No discurso na cerimónia que assinalou os 20 anos da CPLP [Comunidade dos Países de Língua Portuguesa], em Lisboa, Marcelo Rebelo de Sousa destacou o interesse de outros países e de outras comunidades na entidade que, 20 anos depois da sua fundação, "só pode ter mais futuro do que passado e presente".

"É raro passar-se um mês sem se formular o desígnio de uma nova candidatura pretendendo obter o estatuto de observador associado", exemplificou o Presidente da República, destacando que "a mesma tendência" ocorre na sociedade civil, com um "elevado número" de entidades interessadas no estatuto de observador consultivo.

Numa altura em que se prepara no Brasil uma deliberação sobre a nova visão estratégica da CPLP, Marcelo Rebelo de Sousa considera que se pode acreditar no futuro da organização "para além das angústias e das dúvidas, das indecisões e dos compassos de espera de cada momento".

Em primeiro lugar, considerou, "todos percebem dentro da comunidade, que quando essa comunidade é desejada por outros países terceiros, é um sinal que está viva e é politicamente importante".

"Segundo, porque aquilo que nos une é mais significativo do que aquilo que nos possa dividir. Em terceiro lugar, porque não há nenhum Estado-membro que possa prescindir de considerar a comunidade como uma peça chave da sua estratégia a nível nacional. Por poderoso que seja", disse.
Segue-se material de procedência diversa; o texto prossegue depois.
Lemma fill_run k q : Z.of_nat k <= 2 ^ 31 -> fill le junk k slot q = ring_run q (fill_ops 0 k).
Proof.
  intros Hk. unfold fill, fill_ops. induction k as [|k IH]; [done|]. cbn [for_loop]. rewrite IH, seq_S, bind_app, ring_run_app by lia.
  destruct (ring_run q (seq 0 k ≫= number_ops)) as [q1|]; [|done]. cbn [rbind mbind list_bind Nat.add]. rewrite app_nil_r. unfold number_ops.
  rewrite number_ok by lia. destruct (k mod slot =? 0)%nat; cbn [app ring_run ring_step rbind].
  - destruct (rotate_bloom_ring_queue (junk k) q1); [|done]. cbn [rbind]. by destruct (insert_digest_bloom_ring_queue _ _).
  - by destruct (insert_digest_bloom_ring_queue _ _).
Qed.

(** Rotations among the numbers from [a] on. *)
Definition turns (x : nat) : nat := (x + slot - 1) / slot.

Lemma turns_S x : turns (S x) = (turns x + if (x mod slot =? 0)%nat then 1 else 0)%nat.
Proof.
  unfold turns. pose proof (Nat.div_mod x slot ltac:(lia)) as E. pose proof (Nat.mod_upper_bound x slot ltac:(lia)) as Hm.
  set (q := (x / slot)%nat) in *. set (r := (x mod slot)%nat) in *. destruct (Nat.eqb_spec r 0) as [Hr|Hr].
  - assert ((S x + slot - 1) / slot = q + 1)%nat as -> by (symmetry; apply (Nat.div_unique _ _ _ 0); lia).
    assert ((x + slot - 1) / slot = q)%nat as -> by (symmetry; apply (Nat.div_unique _ _ _ (slot - 1)); lia). lia.
  - assert ((S x + slot - 1) / slot = q + 1)%nat as -> by (symmetry; apply (Nat.div_unique _ _ _ r); lia).
    assert ((x + slot - 1) / slot = q + 1)%nat as -> by (symmetry; apply (Nat.div_unique _ _ _ (r - 1)); lia). lia.
Qed.
(* ===== verification/Sha256Vectors.v ===== *)
(** * The table of the test of SHA-256 ([src/include/sha256-test.h])

    The messages and reference digests the test program runs over, in the order
    of the source and without the null entry at the end.  After six known
    messages there is one of each length from 0 on. *)

From S2P Require Import Prelude Print Sha256 Sha256Test.

Definition vec (message reference_digest : string) : cstr * cstr := (cs message, cs reference_digest).

Definition vectors_1 : list (cstr * cstr) :=
  [vec "abc" "ba7816bf 8f01cfea 414140de 5dae2223 b00361a3 96177a9c b410ff61 f20015ad";
   vec "Lorem ipsum dolor sit amet, consectetur adipisicing elit, sed do eiusmod tempor incididunt ut labore et dolore magna aliqua. Ut enim ad minim veniam, quis nostrud exercitation ullamco laboris nisi ut aliquip ex ea commodo consequat. Duis aute irure dolor in reprehenderit in voluptate velit esse cillum dolore eu fugiat nulla pariatur. Excepteur sint occaecat cupidatat non proident, sunt in culpa qui officia deserunt mollit anim id est laborum." "2c7c3d5f 244f1a40 069a3222 4215e0cf 9b42485c 99d80f35 7d76f006 359c7a18";
   vec "abcdbcdecdefdefgefghfghighijhijkijkljklmklmnlmnomnopnopq" "248d6a61 d20638b8 e5c02693 0c3e6039 a33ce459 64ff2167 f6ecedd4 19db06c1";
   vec "The quick brown fox jumps over the lazy dog" "d7a8fbb3 07d78094 69ca9abc b0082e4f 8d5651e4 6d3cdb76 2d02d0bf 37c9e592";
   vec "The quick brown fox jumps over the lazy cog" "e4c4d8f3 bf76b692 de791a17 3e053211 50f7a345 b46484fe 427f6acc 7ecc81be";
   vec "" "e3b0c442 98fc1c14 9afbf4c8 996fb924 27ae41e4 649b934c a495991b 7852b855";
   vec "e" "3f79bb7b 435b0532 1651daef d374cdc6 81dc06fa a65e374e 38337b88 ca046dea";
   vec "rs" "571b0e35 55013658 5f653a70 460974d3 2f858791 42300ecb 361eff42 3ac62cd4";
   vec "5cl" "ab784168 a7c98fef c174c01b 18dafea3 cd8f059c 3c8e173e 28cf1351 27f5e534";
   vec "9ce4" "2eeb427d 416b5792 d954a07d 4c25d918 e5ee1031 c3a4110f b5b4914c 23016467";
   vec "5sexo" "6d7ff7c5 f6d90fe3 3bdb53f9 94d1d0e6 6964fba9 632d4780 3da5b291 165f18f1";
   vec "5q92c1" "b1098ea2 59194e87 13e79e13 7d68b6b8 c1a679f0 59748915 fa320c7c 2e54f9ba";
   vec "dsqz3nw" "8d5fed0d 39f1c052 8d77d036 46d8c0fb c2308ff2 8847b7ca 0c2bc653 3f1dd6a5";
   vec "knof79n0" "6144ab4b e116ee12 60a53814 08633a9b a7b48e90 303d12c5 4b61a25c 9e708aa0";
   vec "6qvys666v" "9d2078ad d88a940f 7401970d b74d151d 0c7b140e 471de035 75712200 490bee16";
   vec "6kjygkwyr1" "0b751075 9a25c626 c5bc2f4f a8b94f07 bec0436b 37d0d79d 23cbc7c2 07ebd734";
   vec "jygqqljdvw7" "93ab157a ece3ba7b 316f20f6 7738899f 410ed06f 8252cc34 969a3ccc d00d8d3f";
   vec "q53euhepvcyb" "03079ddc 13004cc0 f5f20222 64e2a558 5fdbf640 1762daf4 56250891 ae809685";
   vec "4kri2nhpefmx9" "edabccb2 0f75be99 79639a27 f87af7e9 2cbe4974 cbf22cb6 c5103bbe 425dd3c4";
   vec "9q4qz678exufh2" "ae045b60 d1a97317 11829626 40d8606d 5c3ad285 1297a4ec 9a6f6f82 bf061aa2";
   vec "a52vt4xiq8ukc8x" "92f3ee75 113ddafb ef1d7658 83d0eda2 6880b3ec 00e53c87 d22148a4 ec2029f8";
   vec "dihvpzt6rsg4flcn" "8e8cd744 5974272b 22e4239a 66aa4094 72b4eaa8 c0699575 f7cbffa5 40b90b94";
   vec "a5fbdua1iqd14hxge" "3ea03473 024b1f82 3f300d91 2b3587fe b0f68dda bbbaa705 0db47e81 d580b3fe";
   vec "al6jbtmypvolob65q1" "fce7601c 70313f1d 8158c2a8 e55d9b42 dc1a646e 551954bb bade538f 075dad9d";
   vec "y73cm6ipo0qsiuq92bt" "9417627d 70971710 fe9fc32a 44536ba0 9cc0a1f8 8896a532 a6bffcfa bf155fb5";
   vec "e8e0sf0dhbmq6n445f5i" "2a373d66 ab6a6cb2 df1e4cef b18bbf3b f4f015e6 3a0cba92 a4899639 0090e6d5";
   vec "yohc6aovjkoezl8n8ou06" "9f8381b2 77bdeffc 0c8c329f 324e2b79 1b6cd48b 41cc30c4 e58b52de 01d99917";
   vec "icwauk7dapf3wsju0ccrfh" "cb56adc4 c4e672cb b2255a9f f10ce4d3 33103ca8 6db4f02b 25e7c5d1 09927fa6";
   vec "j305nm6q1h9yrbjml5gek21" "0c9dd89c b7b4e06d 1aba1952 45dae984 21ef0bba 0cc6a570 5814424f 71cb00aa";
   vec "bhb9byqq6ue8kiyvumlo6fmw" "41eede03 b154f440 7acba61b ff4414c8 349ba18d ac07f26c 4f2fcd42 063c42ac";
   vec "d10789653yf2mrw5j7uhvhv1p" "3a6f0a0f 686f6415 12ef3237 9f45042e 6db1cfc4 e1a2d202 daa9247a d6dec7f6";
   vec "ti59540rl5mezi4kmpd2wa7cze" "4f05e670 5400d68e be311e9a b4a83e91 800bb13d 858d7934 a0751407 4e6270d5";
   vec "2p46xwvme67itj1pz2wgvhyymcy" "679b0257 ebad80a1 804179fb 9f8e02c2 4befb13a 7a9728e8 dd79b99b 341a972d";
   vec "c0wo7og1fcziheco32blsn4wefvc" "4bce3215 4d0695bc e64985cb aa7aa8df 1dacf5b5 242d1f29 13a40873 214856e9";
   vec "53btj1a50n9iqjz01nk5085g1ineg" "a5e6ea58 6182f704 92ec5b9a f379d276 8ed13df5 78650618 d77be4b0 5e52333c";
   vec "qslildm31m949k79ggmdlkqy9vg8ny" "323bd809 facfcd1d 48aff8ff 3b01ffd6 d62d7993 8ae5c332 1772bc95 d982194f";
   vec "j5ai2mqn5oepsamk0sco8bewkuxamte" "ce5174bc f3f2f40d c844ca6a e95dca78 a71b74a0 bff6a4be 28d2f83a 9e05b4eb";
   vec "76qmtlp7xf6uv51shz6ketnef07jh6yh" "da22bdf8 13ab8a1b 0b40191c 27d60e6f 25ba18e8 2d3d3fd8 13293ade 8d13f668";
   vec "c06xib8ovxzpz8hegoxry7cr9jac4iujc" "7c7c2334 8f011ab7 a519e5a9 7fdb36d7 986f8ccc 0f043436 0fab9e03 c26edcac";
   vec "l22kolsa5tczteyo4hojg8omko4f02v9kg" "cd7f702c 8b0c1b22 2c071107 ad48bd6a 3f0faec7 92bff9b6 1476eea0 901d34a0";
   vec "rp273pcqj3aquck0r95fmvcw6vg0ls9cd7b" "71a44adb ae101881 a583c04f f9252489 edc73526 6c5e001e b34f3781 9d1e19d5";
   vec "oraulb74bqmzu2lfgb64czjchgo7px5x7i64" "6000f44b 88566ce7 a013751e 98eaed53 ce8eec8b e5500286 a811164f 0ef2fe3e";
   vec "6l9gf9symky918o2951g6nr0fbmdbz26ihsvo" "1151a131 71d3a2ac 317d4d2d 1067c87f 5585df43 d6b65cf2 d6e2a3d7 91884b8a";
   vec "dpl03rbpwg7wzxfuil70nu1yzmwnr402vdf265" "debf2a6f 157536c2 dff4649b 0d6907d6 8970204a 984b293d 6871c516 cbd68e77";
   vec "ytncsnsfhhy4lh5pmn6r64zm087d2ftbffjvirk" "8ba2d9cc 29916ea2 03037602 c4589e9b b2334383 018f45fa 7bd97ce9 52ac2e3a";
   vec "62b88nh7firjynflsda2h3e878lpz5ewv291m4y8" "566c7f46 a333ff14 08c96c90 92e368c4 f93a5cc4 98c37bc1 d5e54e39 599d1565";
   vec "9abhkqvetc403bpyp12ico2uciua9ew9y0ler2x1n" "a9877692 2de160e9 9a26bf53 a3bc3afd 03a2ba79 b4e70c31 3ae2d3de c1770e71";
   vec "0h465hm7zdsi7j9dfxuimqguhromm7spqni6zmjuti" "c10d4393 3e8d20d8 d37ed9a1 403230d3 0c0f72c3 c76b5712 e3bb1258 46982855";
   vec "6sci3x39vb4cr59uv56q7o4yepj4eigw1s64k5scovo" "7c0a95c0 d7afe4cd 0398b907 d288a596 d0136637 2284f660 7dda8a3f 13b5fa32";
   vec "mmtq06108a36oen53cpwqmdbnu6qnl9b43mgh51ljpkl" "c962108a f6132b12 b47d1156 9b829843 c313764c 33856702 c14ef45f 48ac17ac";
   vec "r5q55i78na5pyk48lcos43azkc5lo8ldmfqmh1iu65908" "2c1685ac a7fa0ee3 0f14d853 237d71fc 7619faa3 0cc2dc65 19fc0b5d 0bd601f8";
   vec "od35jh8n1q5rz8wkhdwo7ei58fe9pjghnbpxd2pwwpib8n" "6ea923a9 26106b1e e6c0cb41 7e67e676 fde736ee 1de66e33 9d0021d1 3e68221b";
   vec "aeqee5pjv3hn1rq2e2maag2ikciofdlv3389gmanyz6aur3" "cef09747 14937bd7 44079ac5 afa5ab24 286738b4 ba770b9b 8c608dc6 2e57918a";
   vec "n77w48i07beztvdthh5gq64psayk0iqfuncfi0sotgrq1ufj" "cede4643 f92af4aa 8cc07e3a ec7b786a cad031bd 935b560f 2d78e1bc e846546b";
   vec "5gxujv6xmf1mqt8b9c3oemec0s31a4qnf260frwdjleizd5an" "6f6cf2e9 61628993 fa48ba00 cc49b5a1 afc8d429 fe6a2ab2 9f7c99dc 95d71821";
   vec "s8o3rdm8u4j6ozbfjgrnewlq1hdvazja73ynrt23x9u6bfsnf4" "64fab12d a85b0212 a338dd84 e5961f7c f6e1f871 0f378684 ecbe0653 b72134f3";
   vec "x3ppx6n9wos1oieq59wcbrun6jm04stzzzx9zbc8eq3b29fb8lt" "b4a0a263 72cabff0 25b3a9d0 c1147ae7 231a14bf 5b002104 7290e4e0 dc1275ed";
   vec "ffmyd6cpke5r2080dhwvdlg2g34bk39y0adl7ady9o8jcp2e8lg2" "30aa2f7f cc5cdab7 cd4e4e7d ffe122c9 d785cd99 0dfce3ff 1496a20e dddc92e5";
   vec "05l2whoitoyu5796tbnwsp2te793dslg75ocqi8g3cgpzz9ya2y3d" "d707d1a4 d6e6a2fb 16399e53 c8bfb89c 701e1104 29c05048 4615ccf1 80c66217";
   vec "5j3gd42ccyxtypw1uri61kje7kdpbj8fjw9oxihn3eebhgnhb012zi" "3404b969 fa8ae366 6b15f47a 3cde7303 b48397e8 dca7fa2a 913473e3 86b7e176";
   vec "520qqzjr1hodrlflml0bzmxih6jee6enid4w8xfczd3chc52nl43l0a" "cbcb0b62 5b4ff684 9fbb902f 36569dd1 f544bfd9 e11a3897 20d32abc efd61df0";
   vec "qmncs17coebpvdy2wdr5rfnfcver7xxeksvwo369wd1ywqjk21b0bhac" "4aaf7ba1 b2d2b3b2 8431e38e e31566a9 df1a787e b08171d3 4963d885 ce496297";
   vec "p0myujoznyrljc7pwysdlhpxznmkxrs882ynan59jxn3zb7mgiogl1wq9" "c8cd7e9e 6b34c11f 85b63a40 ef75397e 8cfd18f4 bf525cd3 42dedb73 8a473e4e";
   vec "8zs49hpcttdojixw3fc6sn42s70cv1039th6ayau8yxk7op2rdb96hlr1a" "fb5296f5 b68e1b22 1bd230b6 ddcb804a 15b40ac2 da229dc1 da6710d7 e276001e";
   vec "fsrced90u9ldvcos05gze82t7x1uxgdko9kwqehw39h16pdexyutxuv2xzi" "e5c21f20 b5237726 1066ac63 4e1823eb 8ec068b3 5d52e4ce 9203a6e3 234defe3";
   vec "y3e7ujoipcev4i8a3eh86f9ewccfnk3r790cpebyh99t6yp2bdoxdl9bloab" "fc3dff9d 10ae9ccc 33eda1b1 5ef3220c 1817759d 623e10e7 b0d587ad c6837a3b";
   vec "yc6g9mqo2ez6m4x7mdp71jrxxq87xf8rw80v29yt75o0y8z55uj802osrz9mh" "a72d200c 521e6799 374edb2f 6240dc1b 3b7b1565 5f3fcad0 3703b6f4 8337a771";
   vec "hru7tblu8jc20hx6toavoliwav8eod5ab10jl0iqq354x8id0sbfvsexx5mgop" "f245bfcf 00e3a3e8 c5f4422f 42ddf272 efeb567f 8f038f82 5d1fc0b6 3882a5ff";
   vec "gr31kq5umeze0hkmdmaiie4pz2essuo3e8naytoddlroiir3ajougbfff8wcuuo" "d36f04fd 5e0179a0 9cc568a0 e1f8aadf e4aa6555 2dd2b8a5 6ff22fcf 82b4f2f0";
   vec "55zjup3usz6mepmd7kh9r9fx55udur9cizf7ut777yamrkztzbbeqbykpkyltlj8" "3d0b9c1d 79bf8d57 859bd3ed 49480dea 5d24b320 e32765a5 184f28c0 1cc904d0";
   vec "wkj6nubq6zem9vpnq9zchaejykchx66qkakzdxm5t9fwtr1s7z11xeqmw28zdabxb" "d5bba474 33a64171 48520a62 970c3295 98fbeb94 ab942485 5e7ebb00 d08254ad";
   vec "hl782d9t5mp6hwzw29kb7t5nutma2vj0dt9m2oagij1jlra9pw0wtyfuxsax7z1a83" "db4990b1 4cbbee80 21880764 065fb5a1 c6a65691 e2498c30 f9af28a2 d42fc69e";
   vec "aiw9d68gr2ozt6kty9ye92ylz9e9gbo1maj2jdceard5eb14r31adn4x97tsy072jx9" "72533325 89905265 ede8c7e4 657a6cdb 45582327 63bf43b5 03ec4071 73866d15";
   vec "ybnsaua2ysjcrrvhbfpe9pnhvvpalv8qkw5bd1q2tvelhi6ylexezrc6nu5mnq4at7hc" "646d75d3 ce8e7f44 9d6ea01f 450ed403 7827acd9 7d5e1d6d 7d40fa7c c2e53249";
   vec "0gw4ypqv7b5kkbxevwixjxd1waabrgoh42x50x49yfdpox7jf9rkkq0wfosyxjot3l90q" "93f4c217 20c48cd7 5285aea4 4b919f6b 5a6c89a5 4fc33f34 798a4f28 bd066742";
   vec "su4vr92txlm8ks7jloqe9a2tjuz7stxvbgahsyqu1o6yaqd8y01hf979fzduucn51jofzq" "1f337070 e31f9fca 1ecf9741 48e45ab7 5780c192 decf5b47 4888b0e9 f317674c";
   vec "w4b7a3mu8dfa7l94yj7m755uw0si4ckvtmkqtdg63tvikvv41reytxf629wi172jybs2oyn" "dc2a28e7 9773c939 61b4a463 919c66ea a0503d61 b4d3f9d6 30a1cddc c3360441";
   vec "y1yglfxo7tm6a43agm3ye1sfiuxz67z90e06mlcvgi6jetartbr41wpuituq2a55e1rdo3kw" "6bdd9724 68d3e2fd 24d2d162 38166104 0189e756 ccf7b8a5 f83f58a7 fe7919c4";
   vec "xizmqg35h6c8x4tbxxfc4z79834f7qsv5s7r0dgqhc67esck3sfo6wqmd2y5bbxyct138dvp5" "f30db052 d5726352 34d76c35 dd12b875 bc0c6af4 6d7a06d3 1d81efdc 3795d39e";
   vec "f3d7iqriumlkxmawwfwoatyypwzuwx9m31isyh221865ovs6tcqe2dgbeptytgwte503h642eo" "ede0bebe e90f9007 b544c45c cdc4e03b 54baef3c 58a7c099 6ece3145 52c73ea9";
   vec "6517y3ojxovizwqa5ugzkumnkp6c8wgp514puwnr0u1uh881mjtyaxv1338birlestmt2g73ktc" "b6cc25a6 9a65b1a4 d3493e33 f504c155 1c34c1a4 40dc4e7d 8c354bb3 2aeba9fe";
   vec "qbqw2whjhdycmbe39udcbp8qcq685lgdyg1wk76nlgf22rowa2a43tzlvp9oh2uuf4w7324qfj0c" "538df5fb 2f2f860a a40cd360 76a3ee70 2391a000 5d94b6f5 03ac36b9 27b7474a";
   vec "me8vrxyb1urhwccl5tjxhbmdp9nu4q3yms1i2yonoitrixm2da3t5l6ahi3jk8mh645ajvk4ltz7b" "0a95e7d1 f5c1c8d8 e2978e7a befc0358 1ccd5113 f86a90bf 877ddebf ece502fc";
   vec "f3hlajcogqtcrlprlbn29o0h7u14ickipfwkn54tynf9u2jruj6xztzn5jcyv26uiozsoftr2ikr65" "871961d4 61bb927d bae2aab9 baf31b91 b58bed56 0dcc64a5 6bc1bb28 a3a7eca6";
   vec "owspeldnatjp3l9zp19rkgycwe69ywvikobi2v82axc3a7g0l6oo2gni0444mwr769evbxh2szoxk0y" "b2787f06 61a0c252 7d329f4d 252fecbc 784e07b2 32c21cd3 b360b8fd caf49740";
   vec "i3gxeh7nj8oi3k3eja57vmp4oe5smow8its3s477pe0r1ydrh131u3syk72txwvpyd1qvt2sk79u60rj" "6cb701b3 65a3933a 7353e46c 41326011 45bf1857 8bdfa3a9 d12fb9f0 908f31a4";
   vec "9u4q3ww46ojo3urk4veb7u078jsxqadjjovea4u0pmnfsskh1wn4h7c60g8jnapt4rkf5mqg8woot7o2b" "b620bb61 d60544a1 15652690 7f6dc0af d98b09f0 cfc55d0b 4d6891bc b453df54";
   vec "r83vthwy3pkn42s60plr9asqwdb322q2bbebt4jvhrwoww868rsynnct5720bxukxx6ut9ofkatjp8ngv3" "92636ea1 7d7a2993 6f5b3f42 300b7df0 080ef6b3 1dc37afd 45b59803 1e3221ff";
   vec "jyiq5vck38deqt41pozqsv7aey783f8pxmg0kzb07uwqjyrhr3ss4hbfiok31cgefdw6d369wnilr9ptpcf" "d22f1d85 3378ced8 30b37a5c 494cd5b7 4ae60759 b9eeff44 bea8e52e 0cbac180";
   vec "ihkxsqzwjidioznk64xg7u7s3zuff3y07f7n569veohqcs6t6hr30msxtms50164kg5mw12xlf2i40emd4ia" "172f2bda 58235c07 d5754141 ccba7191 3aef8bfc 5ded088a f87e9508 184847e3";
   vec "yrrerpiir7jannyk6vi052x9g2qlwo3hjn7k1rrfmys7yb6k6cks06zntomq8nl0tw7hsxlavbv47bq4z1nno" "4411736c 716f2d5e 14ec6f60 38fc0142 af9dd970 4d281ed0 8623d6cf 20a76565"].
Quanto a Portugal, Marcelo Rebelo de Sousa afirmou que "mantém-se tão empenhado como sempre" e como esteve na sua fase precursora, enquanto Estado "fundador e membro de pleno direito, no respeito pela regra do consenso como princípio decisório".

A pertença à CPLP, defendeu, "é um trunfo insubstituível" para todos os países membros.